*Record extracts*

Lemma slot_range x i s :
  inv x -> channels x !! i = Some s -> Z.of_nat i < 2 ^ 31 - 1 /\ 0 <= generation s <= last_generation.
Proof.
  intros Hx Hs. pose proof (ok_len _ _ _ _ Hx). destruct (ok_slots _ _ _ _ Hx i s Hs).
  apply lookup_lt_Some in Hs. lia.
Qed.

Lemma put_effect x i s c c' :
  inv x -> channels x !! i = Some s -> item s = Some c -> channel_ok c' ->
  step x (put i c' x) /\
  forall id, chan (put i c' x) id = upd (chan x) (channel_id i (generation s)) (Some c') id.
Proof.
  intros Hx Hs Hc Hok. destruct (slot_range x i s Hx Hs).
  destruct (write_effect _ _ _ _ _ _ _ _ Hx Hs Hc Hok) as [Hstep Hheld].
  unfold put, step. cbn [channels free]. rewrite (alter_insert_Some _ _ _ _ Hs). split; [done|].
  apply chan_upd; [lia|lia|done].
Qed.

(** Closing the second end: the write, and the reclaim that follows it. *)
Lemma put_reclaim_effect x i s c c' :
  inv x -> channels x !! i = Some s -> item s = Some c ->
  exists y, reclaim i (generation s) (put i c' x) = (y, Ok tt) /\ step x y /\
    forall id, chan y id = upd (chan x) (channel_id i (generation s)) None id.
Proof.
  intros Hx Hs Hc. destruct (slot_range x i s Hx Hs). pose proof (lookup_lt_Some _ _ _ Hs).
  destruct (vacate_effect _ _ _ _ _ _ _ Hx Hs Hc) as [Hstep Hheld].
  unfold reclaim, st_update, put. cbn [channels free]. rewrite (alter_insert_Some _ _ _ _ Hs).
  rewrite list_lookup_insert_eq by done. cbn. rewrite decide_True by done.
  assert (vacate i (with_item s (Some c')) (<[i := with_item s (Some c')]> (channels x)) (free x)
          = vacate i s (channels x) (free x)) as ->.
  { unfold vacate. by rewrite !list_insert_insert_eq. }
  eexists; split_and!; [done|done|]. apply chan_upd; [lia|lia|done].
Qed.

(** ** The abstract table *)

Section spec.
Variables (m m' : Z -> option Channel) (r : result ChannelTrap Z).

Definition keeps : Prop := forall id, m' id = m id.
Definition sets (id : Z) (v : option Channel) : Prop := forall id', m' id' = upd m id v id'.
Definition refuses (e : ChannelTrap) : Prop := keeps /\ r = Err e.

(** An operation on one end: the wrong direction and a missing, closed or
    malformed end are told apart, then [k] runs on the channel. *)
Definition on_end (a : Z) (want : ChannelEnd) (k : Z -> Channel -> Prop) : Prop :=
  match side a with
  | None => refuses ChannelTrap_UnknownHandle
  | Some (id, e) =>
    if decide (e = want) then
      match m id with
      | Some c => if end_live want c then k id c else refuses ChannelTrap_UnknownHandle
      | None => refuses ChannelTrap_UnknownHandle
      end
    else refuses ChannelTrap_WrongDirection
  end.

Definition channel_spec (prim : ChannelPrim) (a b : Z) : Prop :=
  match prim with
  | ChannelPrim_Create =>
    refuses ChannelTrap_UnknownHandle \/
    exists id, 0 < id /\ side id = Some (id, Sender) /\ side (id + 1) = Some (id, Receiver) /\
      m id = None /\ sets id (Some (new_channel (bool_decide (a = 1)))) /\ r = Ok id
  | ChannelPrim_Send =>
    on_end a Sender (fun id c =>
      if receiver_live c then sets id (Some (with_queue c (queue c ++ [b]))) /\ r = Ok 0
      else refuses ChannelTrap_ReceiverGone)
  | ChannelPrim_Poll =>
    on_end a Receiver (fun id c =>
      keeps /\ r = Ok (match queue c with
                       | _ :: _ => 1
                       | [] => if sender_live c then 0 else 2
                       end))
  | ChannelPrim_Take =>
    on_end a Receiver (fun id c =>
      match queue c with
      | v :: q => sets id (Some (with_queue c q)) /\ r = Ok v
      | [] => refuses ChannelTrap_NotReady
      end)
  | ChannelPrim_CloseSender =>
    on_end a Sender (fun id c =>
      sets id (if receiver_live c then Some (without_sender c) else None) /\ r = Ok 0)
  | ChannelPrim_CloseReceiver =>
    on_end a Receiver (fun id c =>
      sets id (if sender_live c then Some (without_receiver c) else None) /\ r = Ok 0)
  | ChannelPrim_Deadlock => refuses ChannelTrap_Deadlock
  end.
End spec.

Definition sound (x : ChannelExecutor) prim a b (p : ChannelExecutor * result ChannelTrap Z) : Prop :=
  step x p.1 /\ channel_spec (chan x) (chan p.1) p.2 prim a b.

(** An end operation is sound when every refusal of the opening checks leaves
    the table alone and the continuation is sound on an open end. *)
Lemma on_end_sound x prim a b want (p : ChannelExecutor * result ChannelTrap Z)
    (k : (Z -> option Channel) -> result ChannelTrap Z -> Z -> Channel -> Prop) :
  inv x ->
  (forall m' r, channel_spec (chan x) m' r prim a b = on_end (chan x) m' r a want (k m' r)) ->
  (forall e, open_end x a want = Err e -> p = (x, Err e)) ->
  (forall i s c, open_end x a want = Ok (i, generation s, c) -> channels x !! i = Some s ->
     item s = Some c -> channel_ok c -> end_live want c = true ->
     step x p.1 /\ k (chan p.1) p.2 (channel_id i (generation s)) c) ->
  sound x prim a b p.
Proof.
  intros Hx Hspec Herr Hok. unfold sound. rewrite Hspec. unfold on_end.
  pose proof (open_end_chan x a want Hx) as Ho.
  assert (forall e, open_end x a want = Err e -> step x p.1 /\ refuses (chan x) (chan p.1) p.2 e) as Href.
  { intros e ->%Herr. split; [apply step_none|done]. }
  destruct (side a) as [[id e]|]; [|auto]. case_decide; [|auto].
  destruct (chan x id) as [c|] eqn:Hc; [|auto]. destruct (end_live want c) eqn:He; [|auto].
  destruct Ho as (i & s & Ho & Hs & Hi & ->).
  destruct (ok_slots _ _ _ _ Hx i s Hs) as [_ HP]. eapply Hok; eauto.
Qed.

*Exercise*
Gather up every line in the data above that contains the word "rewrite", copying each one.

*Output of the task*
  unfold put, step. cbn [channels free]. rewrite (alter_insert_Some _ _ _ _ Hs). split; [done|].
  unfold reclaim, st_update, put. cbn [channels free]. rewrite (alter_insert_Some _ _ _ _ Hs).
  rewrite list_lookup_insert_eq by done. cbn. rewrite decide_True by done.
  { unfold vacate. by rewrite !list_insert_insert_eq. }
  intros Hx Hspec Herr Hok. unfold sound. rewrite Hspec. unfold on_end.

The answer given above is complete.